Foto: Cataract Vision

Das Bemerkenswerte an diesem in stechendem Schwarz-Weiß gehaltenen Film ist die Art und Weise, wie Brunner sich dem Innenleben seines Protagonisten – den der Filmemacher seit der Schulzeit persönlich kennt – nähert, der sich beinahe gänzlich erblindet der Realität und seiner Außenwelt stellt. Brunner versucht erst gar nicht mithilfe von Kameratechnik die Einschränkung zu imitieren, sondern entwirft einen Erfahrungsraum aus Gedanken und Assoziationen. "Das Leben ist wie Kriegführen", bemerkt die aus dem Off flüsternde Stimme. "Wir sitzen in einem Theater der Grausamkeit, das weder Bühnen oder Reihen noch Sitzplätze kennt. Schöpfung durch Zerstörung."

Mein blindes Herz macht diesen Prozess der Zerstörung, aus dem etwas Neues, aber ebenso Gewaltvolles entsteht, spürbar, indem er dafür eine ganz eigene Sprache entwickelt: abstrakt, experimentell, haptisch – das alles sind nur Hilfsbegriffe, um dieser Besonderheit dieser Grenzerfahrung gerecht zu werden.

Cataract Vision

Seltene Eindringlichkeit

Auf den ersten Blick wirkt Jeder der fällt hat Flügel homogener als sein Vorgänger, wenngleich auch Brunners zweite Arbeit sich keiner Erzählung widmet, sondern einem Gefühlszustand annähert. Jana McKinnon, das Mädchen aus Mein blindes Herz, taucht hier als 15-jährige Enkelin auf, die mit ihrer kleinen Schwester ihre Großmutter besucht – wahrscheinlich zum letzten Mal.

Der Raum, der sich hier in einem Einfamilienhaus mit Garten und seiner näheren Umgebung auftut, wird während einiger weniger Sommertage somit zu einem Ort des Abschieds. Denn die kranke Großmutter, die mit ihrer Weisheit, ihrer Lebenserfahrung und ihrer Zuneigung zu den Kindern immer mehr zum Zentrum dieses Films wird, muss die Enkelin auf ihren Tod vorbereiten. Doch ist so etwas überhaupt möglich ohne tiefe Wehmut?
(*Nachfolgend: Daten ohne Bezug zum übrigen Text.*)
(** X13: what [to_json_object] selects through ['slicing_by_index']: with a
    list, the descriptors whose index is a member of the list, in
    descriptor order and once each; an index that is negative or too
    large selects nothing, so [[-1]] exports no signal although the
    integer [-1] exports them all; any other integer is a [TypeError] as
    soon as there is a descriptor; and with the default options a
    recording whose header has not been read cannot be exported. *)
Theorem export_selects_signals_by_index (self : EdfRecording.t) (parts : list string)
        (l : list Z) (z : Z) :
  let sigs := EdfRecording.signals self in
  EdfRecording.to_json_object self (signals_only (EdfRecording.WantedList l) parts)
  = signals_json parts (chosen l sigs)
  /\ EdfRecording.to_json_object self (signals_only (EdfRecording.WantedInt (-1)) parts)
     = signals_json parts sigs
  /\ ((forall i, i ∈ l -> i < 0 \/ Z.of_nat (length sigs) <= i) -> chosen l sigs = [])
  /\ (z <> -1 ->
      EdfRecording.to_json_object self (signals_only (EdfRecording.WantedInt z) parts)
      = match sigs with
        | [] => signals_json parts []
        | _ :: _ => Raises TypeError
        end)
  /\ (EdfRecording.header self = None ->
      EdfRecording.to_json_object self EdfRecording.DEFAULT_EXPORT_OPTIONS
      = Raises AttributeError).
Proof.
  cbn zeta. unfold EdfRecording.to_json_object, signals_only, signals_json, chosen.
  cbn [EdfRecording.opt_header EdfRecording.opt_slicing_by_index
       EdfRecording.opt_signal obind app].
  split; [| split; [| split; [| split]]].
  - change 0 with (Z.of_nat 0) at 1.
    now rewrite (export_signals_list l parts (EdfRecording.signals self) 0).
  - now rewrite export_signals_all.
  - intros Hl. apply (chosen_outside l _ 0%nat). exact Hl.
  - intros Hz. destruct (EdfRecording.signals self) as [| s sigs]; [reflexivity |].
    cbn [EdfRecording.export_signals EdfRecording.is_wanted].
    destruct (Z.eqb_spec z (-1)); [contradiction | reflexivity].
  - intros Hh. cbn. rewrite Hh. reflexivity.
Qed.

(** X14: a descriptor whose metadata lacks ['Transducer Type'] can be
    formatted only while it holds no record: [is_numerical] is consulted
    once per record, so with a record held, and scaling or a marker asked
    for, [format_samples] raises [KeyError]; with no record it returns the
    empty list. *)
Theorem format_samples_needs_metadata (s : Signal.t) (scale : bool) (marker : value) :
  Signal.metadata s !! "Transducer Type"%string = None ->
  scale = true \/ truthy marker = true ->
  Signal.format_samples s scale marker
  = match Signal.samples s with
    | [] => Returns []
    | _ :: _ => Raises KeyError
    end.
Proof.
  intros Hm Hflags. unfold Signal.format_samples.
  assert (Hf : negb scale && negb (truthy marker) = false)
    by (destruct Hflags as [-> | ->]; [reflexivity | apply andb_false_r]).
  rewrite Hf. destruct (Signal.samples s) as [| rec recs]; [reflexivity |].
  cbn [Signal.mapM]. unfold Signal.format_record, Signal.is_numerical, Signal.item.
  rewrite Hm. reflexivity.
Qed.

Lemma format_samples_needs_metadata_witness :
  Signal.format_samples (Signal.add_samples_for_one_record [1] Signal.__init__) true VNone
  = Raises KeyError
  /\ Signal.format_samples Signal.__init__ true VNone = Returns [].
Proof.
  split.
  - exact (format_samples_needs_metadata
             (Signal.add_samples_for_one_record [1] Signal.__init__) true VNone
             eq_refl (or_introl eq_refl)).
  - exact (format_samples_needs_metadata Signal.__init__ true VNone
             eq_refl (or_introl eq_refl)).
Defined.

(** X15: [byte_array_to_string] loses nothing: the text has one character per
    byte, and its characters, read as bytes again, are the bytes it was
    made from (so two different byte strings never give the same text). *)
Theorem byte_array_to_string_is_lossless (bytesData : list byte) :
  String.length (byte_array_to_string bytesData) = length bytesData
  /\ list_byte_of_string (byte_array_to_string bytesData) = bytesData.
Proof.
  unfold byte_array_to_string, list_byte_of_string.
  rewrite list_ascii_of_string_of_list_ascii, map_map. split.
  - induction bytesData as [| b l IH]; cbn; [reflexivity | now rewrite IH].
  - rewrite <- (map_id bytesData) at 2. apply map_ext. apply byte_of_ascii_of_byte.
Qed.

(** ** The whole pool and the stream *)

Section Blocks.

Lemma blocks_by_index (n : nat) :
  forall (k : nat) (bytes : list byte),
    map (fun i => take n (drop (i * n) bytes)) (seq 0 k) = blocks k n bytes.
Proof.
  induction k as [| k IH]; intros bytes; [reflexivity |].
  cbn [blocks]. rewrite <- IH, <- cons_seq, <- fmap_S_seq.
  cbn [map]. rewrite drop_0. f_equal.
  change (map ?f (S <$> ?l)) with (map f (map S l)). rewrite map_map.
  apply map_ext. intros i. rewrite drop_drop. do 2 f_equal; lia.
Qed.

Lemma blocks_sizes (n : nat) :
  forall (k : nat) (bytes : list byte),
    length bytes = (k * n)%nat ->
    Forall (fun b => length b = n) (blocks k n bytes) /\ length (blocks k n bytes) = k.
Proof.
  induction k as [| k IH]; intros bytes Hlen; cbn [blocks].
  - split; constructor.
  - destruct (IH (drop n bytes)) as [H1 H2]; [rewrite length_drop; lia |].
    split; [| cbn; now rewrite H2].
    constructor; [rewrite length_take; lia | exact H1].
Qed.
End Blocks.

Section WholePool.
Import EdfRecording.

Variable counts : list Z.
Hypothesis counts_nonneg : Forall (fun c => 0 <= c) counts.
Hypothesis sum_pos : 0 < sum_Z counts.
Let rs : Z := 2 * sum_Z counts.

Lemma block_decoded (sample : list byte) (r : t) :
  geometry counts r ->
  Z.of_nat (length sample) = rs ->
  __parse_one_record__ sample r
  = (Returns tt,
     set_signals (append_records (signals r) (split_counts counts (decode_h sample))) r)
  /\ geometry counts
       (set_signals (append_records (signals r) (split_counts counts (decode_h sample))) r).
Proof.
  intros (Hc & Hs & Hr & Hp) Hlen. split.
  - apply parse_one_record_split; [| assumption]. repeat split; assumption.
  - repeat split; try assumption. cbn [signals set_signals].
    apply append_records_counted; [assumption |].
    apply split_counts_lengths; [assumption |].
    rewrite (decode_h_length (Z.to_nat (sum_Z counts))); subst rs; lia.
Qed.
Auch in Jeder der fällt – in dem Christos Haas einen schemenhaften, unheimlichen Auftritt hat – übernimmt eine Stimme, diesmal jene der jungen Frau, wie eine Lotsin die Führung durch einen verstörenden Bilderreigen: "Alles, was du gegeben hast, zerstörst du, wenn du gehst."
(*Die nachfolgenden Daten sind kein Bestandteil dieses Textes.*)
(** What a method does after it has changed the balance: it reports the
    amount and the new balance, which raises when one of them is too long
    to print. *)
Lemma report_line (verb : string) (amount : Z) (self : BankAccount)
    (m : machine) :
  (amount_text ← lift (format_int amount);
   b ← get_balance;
   balance_text ← lift (format_int b);
   lift (print (verb +:+ amount_text +:+ ". New Balance: " +:+ balance_text)))
    self m
  = if str_fits amount && str_fits (balance self)
    then (Ok tt, self,
          mkMachine (typed m)
            (screen m +:+ (verb +:+ str amount +:+ ". New Balance: "
                           +:+ str (balance self)) +:+ "
") (disk m))
    else (Raised (ValueError "Exceeds the limit (4300 digits) for integer string conversion; use sys.set_int_max_str_digits() to increase the limit"),
          self, m).
Proof.
  unfold mbind, Acct_bind, lift, get_balance, format_int.
  destruct (str_fits amount); [|reflexivity].
  unfold mret, Prog_ret. cbv beta iota. cbn [andb].
  destruct (str_fits (balance self)); reflexivity.
Qed.

Lemma run_withdraw (amount : Z) (self : BankAccount) (m : machine) :
  withdraw amount self m
  = if amount <=? balance self then
      (amount_text ← lift (format_int amount);
       b ← get_balance;
       balance_text ← lift (format_int b);
       lift (print ("Withdrew " +:+ amount_text +:+ ". New Balance: "
                    +:+ balance_text)))
        (mkAccount (owner self) (balance self - amount)) m
    else (Raised (ValueError "Insufficient Funds"), self, m).
Proof.
  unfold withdraw. unfold mbind at 1, Acct_bind at 1. unfold get_balance at 1.
  by destruct (amount <=? balance self).
Qed.

Lemma run_deposit (amount : Z) (self : BankAccount) (m : machine) :
  deposit amount self m
  = (amount_text ← lift (format_int amount);
     b ← get_balance;
     balance_text ← lift (format_int b);
     lift (print ("Deposited " +:+ amount_text +:+ ". New Balance: "
                  +:+ balance_text)))
      (mkAccount (owner self) (balance self + amount)) m.
Proof. reflexivity. Qed.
Brunners Filme widmen sich den großen, existenziellen Fragen wie Krankheit und Tod, denen das gegenwärtige Kino allzu oft mit einfachen Antworten begegnet, mit seltener – und seltsamer – Eindringlichkeit.

Eine der schönsten Antworten hört man in Mein blindes Herz: "Der Zufall im Leben ist ein Zufall, mit dem wir leben müssen." (Michael Pekler, 1.9.2016)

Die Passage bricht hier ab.